サブロウ丸

サブロウ丸

主にプログラミングと数学

DistributedDataParallel (pytorch) サンプルコード

本稿ではDistributedDataParallelのサンプルコードを示し、また実行中にどのような通信が行われているかを確認します。

参考:

サンプルコード

GLOO backend

並列数はプログラム内のworld_size変数を直接編集。 python (プログラム).py で実行

import os
import sys
import tempfile
import numpy as np
import torch
import torch.distributed as dist
import torch.nn as nn
import torch.optim as optim
import torch.multiprocessing as mp

from torch.nn.parallel import DistributedDataParallel as DDP


def setup(rank, world_size):
    os.environ["MASTER_ADDR"] = "localhost"
    os.environ["MASTER_PORT"] = "12355"

    # initialize the process group
    dist.init_process_group("gloo", rank=rank, world_size=world_size)


def cleanup():
    dist.destroy_process_group()


class ToyDataset(torch.utils.data.Dataset):
    def __init__(self, input_size, output_size, length):
        self.len = length
        self.data = torch.randn(length, input_size)
        self.label = torch.randn(length, output_size)

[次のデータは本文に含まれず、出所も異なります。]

(** * pybitcoin: a shallow embedding of the ECC, ECDSA, DER, Script,
    Merkle and integer-codec code of the pybitcoin library, with the
    properties of its specification settled against it. *)

From Stdlib Require Import String Ascii ZArith List Lia Bool.
From Stdlib Require Import Strings.Byte.
From Stdlib Require Zmod.ZmodInv.
From Bignums Require Import BigZ.
Import ListNotations.
Open Scope Z_scope.
Open Scope list_scope.

(* ================================================================== *)
(** ** Python exceptions and the error monad *)

Inductive PyExc : Type :=
| AttributeError
| TypeError
| ValueError
| OverflowError
| AssertionError
| IndexError.

(** The result of a Python call: a value, or the exception it raises. *)
Inductive Res (A : Type) : Type :=
| Ok (a : A)
| Err (e : PyExc).
Arguments Ok {A} a.
Arguments Err {A} e.

Definition bind {A B} (m : Res A) (k : A -> Res B) : Res B :=
  match m with Ok a => k a | Err e => Err e end.

Notation "'let*' x ':=' m 'in' k" := (bind m (fun x => k))
  (at level 200, x name, m at level 100, k at level 200).

Definition res_map {A B} (f : A -> B) (m : Res A) : Res B :=
  match m with Ok a => Ok (f a) | Err e => Err e end.

(** Python's [assert b]. *)
Definition py_assert (b : bool) : Res unit :=
  if b then Ok tt else Err AssertionError.

(* ================================================================== *)
(** ** Bytes *)

Definition bZ (b : byte) : Z := Z.of_N (Byte.to_N b).

(** The byte of an integer known to lie in [0, 256). *)
Definition byte_of_Z (z : Z) : byte :=
  match Byte.of_N (Z.to_N z) with Some b => b | None => x00 end.

(** [bytes([i0, i1, ...])]: ValueError unless every item is in range(256). *)
Definition py_bytes (l : list Z) : Res (list byte) :=
  if forallb (fun i => (0 <=? i) && (i <? 256)) l
  then Ok (map byte_of_Z l) else Err ValueError.

(** [int.from_bytes(b, "big")] and [int.from_bytes(b, "little")]. *)
Definition from_bytes_be (l : list byte) : Z :=
  fold_left (fun acc b => acc * 256 + bZ b) l 0.

Definition from_bytes_le (l : list byte) : Z := from_bytes_be (rev l).

Inductive Endian := Big | Little.

Definition from_bytes (l : list byte) (e : Endian) : Z :=
  match e with Big => from_bytes_be l | Little => from_bytes_le l end.

(** The [n] low-order bytes of [i], most significant first. *)
Fixpoint be_bytes (n : nat) (i : Z) : list byte :=
  match n with
  | O => []
  | S n' => be_bytes n' (i / 256) ++ [byte_of_Z (i mod 256)]
  end.

(** [i.to_bytes(n, "big")]: OverflowError unless [0 <= i < 256^n]. *)
Definition to_bytes_be (i : Z) (n : nat) : Res (list byte) :=
  if (0 <=? i) && (i <? 256 ^ Z.of_nat n) then Ok (be_bytes n i)
  else Err OverflowError.

Definition to_bytes (i : Z) (n : nat) (e : Endian) : Res (list byte) :=
  match e with
  | Big => to_bytes_be i n
  | Little => res_map (@rev byte) (to_bytes_be i n)
  end.

(** [b.lstrip(b"\x00")]. *)
Fixpoint lstrip0 (l : list byte) : list byte :=
  match l with
  | x00 :: t => lstrip0 t
  | _ => l
  end.

(** [b.hex()]: lowercase hexadecimal digits. *)
Definition hex_digit (n : Z) : ascii :=
  if n <? 10 then ascii_of_nat (48 + Z.to_nat n)
  else ascii_of_nat (87 + Z.to_nat n).

Fixpoint hex_of_bytes (l : list byte) : string :=
  match l with
  | [] => EmptyString
  | b :: t => String (hex_digit (bZ b / 16)) (String (hex_digit (bZ b mod 16))
                (hex_of_bytes t))
  end.

(* ================================================================== *)
(** ** SHA-256, hash256 and HMAC-SHA256 (hashlib / hmac, FIPS 180-4) *)

Module SHA256.

Definition w32 (x : Z) : Z := Z.land x (Z.ones 32).
Definition rotr (x n : Z) : Z := Z.lor (Z.shiftr x n) (w32 (Z.shiftl x (32 - n))).
Definition bsig0 (x : Z) : Z := Z.lxor (Z.lxor (rotr x 2) (rotr x 13)) (rotr x 22).
Definition bsig1 (x : Z) : Z := Z.lxor (Z.lxor (rotr x 6) (rotr x 11)) (rotr x 25).
Definition ssig0 (x : Z) : Z := Z.lxor (Z.lxor (rotr x 7) (rotr x 18)) (Z.shiftr x 3).
Definition ssig1 (x : Z) : Z := Z.lxor (Z.lxor (rotr x 17) (rotr x 19)) (Z.shiftr x 10).
Definition ch (e f g : Z) : Z := Z.lxor (Z.land e f) (Z.land (Z.lxor e (Z.ones 32)) g).
Definition maj (a b c : Z) : Z := Z.lxor (Z.lxor (Z.land a b) (Z.land a c)) (Z.land b c).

    def __getitem__(self, index):
        return self.data[index], self.label[index]

    def __len__(self):
        return self.len


class ToyModel(nn.Module):
    def __init__(self):
        super(ToyModel, self).__init__()
        self.net1 = nn.Linear(10, 10)
        self.relu = nn.ReLU()
        self.net2 = nn.Linear(10, 5)

    def forward(self, x):
        return self.net2(self.relu(self.net1(x)))

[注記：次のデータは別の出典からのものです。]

(* ===== verification/Fl.v ===== *)
(** * Scalar values of a float tensor

    [Fl.fl] models one element of a [torch.float32] tensor: an exact
    rational ([Fin q]; rounding is not modelled), the two infinities, or
    NaN.  The operations follow IEEE 754 on the special values (signed
    zeros identified), and the comparisons follow PyTorch: [torch.max],
    [torch.min] and [Tensor.clamp] propagate NaN.  [feq] identifies
    rationals that are [Qeq]; every operation is a morphism for it. *)

From S2P Require Import Prelude.

Module Fl.
Local Open Scope Q_scope.

Inductive fl := Fin (q : Q) | PInf | NInf | NaN.

(** Sign of a value; [Eq] for zero and for NaN. *)
Definition sgn (x : fl) : comparison :=
  match x with Fin q => Qcompare q 0 | PInf => Gt | NInf => Lt | NaN => Eq end.

(** The infinity of a sign; the zero "sign" gives NaN ([0 * inf], [0/0]). *)
Definition inf_of (c : comparison) : fl :=
  match c with Gt => PInf | Lt => NInf | Eq => NaN end.

Definition sign_mul (a b : comparison) : comparison :=
  match a, b with
  | Eq, _ | _, Eq => Eq
  | Gt, Gt | Lt, Lt => Gt
  | _, _ => Lt
  end.

Definition add (x y : fl) : fl :=
  match x, y with
  | NaN, _ | _, NaN => NaN
  | PInf, NInf | NInf, PInf => NaN
  | PInf, _ | _, PInf => PInf
  | NInf, _ | _, NInf => NInf
  | Fin a, Fin b => Fin (a + b)
  end.

Definition neg (x : fl) : fl :=
  match x with Fin a => Fin (- a) | PInf => NInf | NInf => PInf | NaN => NaN end.

Definition sub (x y : fl) : fl := add x (neg y).

Definition mul (x y : fl) : fl :=
  match x, y with
  | NaN, _ | _, NaN => NaN
  | Fin a, Fin b => Fin (a * b)
  | _, _ => inf_of (sign_mul (sgn x) (sgn y))
  end.

Definition div (x y : fl) : fl :=
  match x, y with
  | NaN, _ | _, NaN => NaN
  | Fin a, Fin b => if Qeq_bool b 0 then inf_of (sgn x) else Fin (a / b)
  | Fin _, _ => Fin 0
  | _, Fin b => if Qeq_bool b 0 then x else inf_of (sign_mul (sgn x) (sgn y))
  | _, _ => NaN
  end.

Definition abs (x : fl) : fl :=
  match x with Fin a => Fin (Qabs a) | PInf | NInf => PInf | NaN => NaN end.

(** The order on non-NaN values; any comparison with NaN is false. *)
Definition leb (x y : fl) : bool :=
  match x, y with
  | NaN, _ | _, NaN => false
  | NInf, _ | _, PInf => true
  | PInf, _ | _, NInf => false
  | Fin a, Fin b => Qle_bool a b
  end.

(** [torch.max(a, b)] and [torch.min(a, b)], elementwise. *)
Definition maximum (x y : fl) : fl :=
  match x, y with
  | NaN, _ | _, NaN => NaN
  | _, _ => if leb x y then y else x
  end.

Definition minimum (x y : fl) : fl :=
  match x, y with
  | NaN, _ | _, NaN => NaN
  | _, _ => if leb x y then x else y
  end.

(** [Tensor.clamp(min, max)] is [min(max(x, min), max)]. *)
Definition clamp (x lo hi : fl) : fl := minimum (maximum x lo) hi.

Definition is_nan (x : fl) : bool := match x with NaN => true | _ => false end.
Definition finite (x : fl) : bool := match x with Fin _ => true | _ => false end.

Definition in_range (lo hi : Q) (x : fl) : Prop :=
  match x with Fin q => lo <= q <= hi | _ => False end.

(** The property the clamps guarantee: in range, or NaN. *)
Definition nan_or_in (lo hi : Q) (x : fl) : Prop := x = NaN \/ in_range lo hi x.

Definition feq (x y : fl) : Prop :=
  match x, y with
  | Fin a, Fin b => a == b
  | PInf, PInf | NInf, NInf | NaN, NaN => True
  | _, _ => False
  end.

Declare Scope fl_scope.
Delimit Scope fl_scope with fl.
Infix "=f=" := feq (at level 70) : fl_scope.
Open Scope fl_scope.

(** ** The equivalence and the morphisms *)

#[export] Instance feq_equiv : Equivalence feq.
Proof.
  split.
  - intros [a| | |]; simpl; auto. reflexivity.
  - intros [a| | |] [b| | |]; simpl; auto. intros; symmetry; auto.
  - intros [a| | |] [b| | |] [c| | |]; simpl; try tauto.
    intros H1 H2; rewrite H1; exact H2.
Qed.

Lemma Qle_bool_false (a b : Q) : Qle_bool a b = false -> b < a.
Proof.
  intros E. apply Qnot_le_lt. intros H. apply Qle_bool_iff in H. congruence.
Qed.

(** Destruct two related pairs of values, turn the tests of the
    definitions into rational facts and rewrite the rational equations
    into the goal. *)
Ltac fl_solve :=
  simpl in *; try contradiction; try tauto;
  repeat (simpl in *; match goal with |- context [if ?c then _ else _] => destruct c eqn:? end);
  repeat match goal with
  | E : Qeq_bool _ _ = true |- _ => apply Qeq_bool_iff in E
  | E : Qeq_bool _ _ = false |- _ => apply Qeq_bool_neq in E
  | E : Qle_bool _ _ = true |- _ => apply Qle_bool_iff in E
  | E : Qle_bool _ _ = false |- _ => apply Qle_bool_false in E
  end;
  simpl; try reflexivity; try tauto; try (exfalso; lra);
  repeat match goal with H : Qeq ?a ?b |- context [?a] => rewrite H; clear H end;
  try reflexivity.

Ltac fl_proper :=
  repeat (let x := fresh "x" in intro x; try destruct x as [?| | |]);
  fl_solve.

#[export] Instance sgn_proper : Proper (feq ==> eq) sgn.
Proof. fl_proper. Qed.

#[export] Instance add_proper : Proper (feq ==> feq ==> feq) add.
Proof. fl_proper. Qed.

#[export] Instance neg_proper : Proper (feq ==> feq) neg.
Proof. fl_proper. Qed.

#[export] Instance mul_proper : Proper (feq ==> feq ==> feq) mul.
Proof. fl_proper. Qed.

#[export] Instance div_proper : Proper (feq ==> feq ==> feq) div.
Proof. fl_proper. Qed.

#[export] Instance abs_proper : Proper (feq ==> feq) abs.
Proof. fl_proper. Qed.

#[export] Instance leb_proper : Proper (feq ==> feq ==> eq) leb.
Proof. fl_proper. Qed.

#[export] Instance maximum_proper : Proper (feq ==> feq ==> feq) maximum.
Proof. fl_proper. Qed.

#[export] Instance minimum_proper : Proper (feq ==> feq ==> feq) minimum.
Proof. fl_proper. Qed.

#[export] Instance clamp_proper : Proper (feq ==> feq ==> feq ==> feq) clamp.
Proof.
  intros x x' Hx lo lo' Hlo hi hi' Hhi. unfold clamp. rewrite Hx, Hlo, Hhi.
  reflexivity.
Qed.

#[export] Instance in_range_proper : Proper (Qeq ==> Qeq ==> feq ==> iff) in_range.
Proof. intros lo lo' Hlo hi hi' Hhi. fl_proper. Qed.

(** ** Clamping *)

Lemma clamp_NaN (lo hi : fl) : clamp NaN lo hi = NaN.
Proof. reflexivity. Qed.

(** A clamp to finite bounds yields a value in range, or NaN. *)
Lemma clamp_nan_or_in (x : fl) (lo hi : Q) :
  lo <= hi -> nan_or_in lo hi (clamp x (Fin lo) (Fin hi)).
Proof.
  intros Hle. unfold nan_or_in, clamp.
  destruct x as [q| | |]; [| | | left; reflexivity]; right; fl_solve; lra.
Qed.

Lemma clamp_in_range (x : fl) (lo hi : Q) :
  lo <= hi -> x <> NaN -> in_range lo hi (clamp x (Fin lo) (Fin hi)).
Proof.
  intros Hle Hx. destruct x as [q| | |]; try congruence; unfold clamp; fl_solve; lra.
Qed.

(** A clamp leaves a value already in range unchanged. *)
Lemma clamp_id (x : fl) (lo hi : Q) :
  in_range lo hi x -> clamp x (Fin lo) (Fin hi) =f= x.
Proof. intros H. destruct x as [q| | |]; unfold clamp; fl_solve; lra. Qed.

Lemma nan_or_in_NaN (lo hi : Q) : nan_or_in lo hi NaN.
Proof. left; reflexivity. Qed.

(** ** Arithmetic facts used by the loop *)

Lemma abs_Fin_nonneg (x : fl) (q : Q) : abs x = Fin q -> 0 <= q.
Proof.
  destruct x; simpl; intros H; try discriminate. injection H as <-.
  apply Qabs_nonneg.
Qed.

(** [0 / 0] is NaN: the zero-gradient step of the loop. *)
Lemma div_zero_zero : div (Fin 0) (Fin 0) = NaN.
Proof. reflexivity. Qed.

Lemma add_NaN_r (x : fl) : add x NaN = NaN.
Proof. destruct x; reflexivity. Qed.

Lemma add_zero_r (x : fl) : add x (Fin 0) =f= x.
Proof. destruct x; fl_solve; ring. Qed.

(** ** The order of [leb] on non-NaN values *)

Lemma leb_refl (x : fl) : x <> NaN -> leb x x = true.
Proof. destruct x; simpl; try congruence. intros _. apply Qle_bool_iff, Qle_refl. Qed.

Lemma leb_trans (x y z : fl) : leb x y = true -> leb y z = true -> leb x z = true.
Proof.
  destruct x, y, z; simpl; try congruence; rewrite ?Qle_bool_iff; intros; auto; lra.
Qed.

Lemma leb_total (x y : fl) : x <> NaN -> y <> NaN -> leb x y = false -> leb y x = true.
Proof.
  destruct x, y; simpl; try congruence. intros _ _ E.
  apply Qle_bool_false in E. apply Qle_bool_iff. lra.
Qed.

Lemma feq_NaN (x : fl) : x =f= NaN -> x = NaN.
Proof. destruct x; simpl; tauto. Qed.

Lemma mul_zero_l (x : fl) (q : Q) : x =f= Fin 0 -> mul x (Fin q) =f= Fin 0.
Proof. destruct x; simpl; try tauto. intros H. rewrite H. ring. Qed.

Lemma maximum_NaN_l (y : fl) : maximum NaN y = NaN.
Proof. reflexivity. Qed.

Lemma minimum_NaN_l (y : fl) : minimum NaN y = NaN.
Proof. reflexivity. Qed.

#[export] Hint Resolve clamp_nan_or_in clamp_in_range nan_or_in_NaN : dev.

End Fl.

def demo_basic(rank, world_size):
    setup(rank, world_size)
    print(f"Running basic DDP example on rank {rank}.")

    # create model and move it to GPU with id rank
    model = ToyModel()
    ddp_model = DDP(model)

    dataset = ToyDataset(input_size=10, output_size=5, length=100)
    sampler = torch.utils.data.distributed.DistributedSampler(
        dataset, num_replicas=world_size, rank=rank, shuffle=False
    )
    data_loader = torch.utils.data.DataLoader(
        dataset, batch_size=5, shuffle=sampler is None, sampler=sampler
    )

    loss_fn = nn.MSELoss()
    optimizer = optim.SGD(ddp_model.parameters(), lr=0.001)

    for data, labels in data_loader:
        print("rank", rank, "data", data, "labels", labels)
        optimizer.zero_grad()
        outputs = ddp_model(data)
        loss_fn(outputs, labels).backward()
        optimizer.step()

    cleanup()


def run_demo(demo_fn, world_size):
    mp.spawn(demo_fn, args=(world_size,), nprocs=world_size, join=True)


if __name__ == "__main__":
    world_size = 2
    run_demo(demo_basic, world_size)

MPI backend

並列数は mpirun -n (並列数) python (プログラム).py というように実行時のmpirunのオプションで指定。

import os
import sys
import tempfile
import numpy as np
import torch
import torch.distributed as dist
import torch.nn as nn
import torch.optim as optim
import torch.multiprocessing as mp

from torch.nn.parallel import DistributedDataParallel as DDP


def setup():
    # initialize the process group
    dist.init_process_group("mpi")
    rank = dist.get_rank()
    world_size = dist.get_world_size()
    return rank, world_size


def cleanup():
    dist.destroy_process_group()


class ToyDataset(torch.utils.data.Dataset):
    def __init__(self, input_size, output_size, length):
        self.len = length
        self.data = torch.randn(length, input_size)
        self.label = torch.randn(length, output_size)

    def __getitem__(self, index):
        return self.data[index], self.label[index]

    def __len__(self):
        return self.len


class ToyModel(nn.Module):
    def __init__(self):
        super(ToyModel, self).__init__()
        self.net1 = nn.Linear(10, 10)
        self.relu = nn.ReLU()
        self.net2 = nn.Linear(10, 5)

    def forward(self, x):
        return self.net2(self.relu(self.net1(x)))


def demo_basic():
    rank, world_size = setup()
    print(f"Running basic DDP example on rank {rank}.")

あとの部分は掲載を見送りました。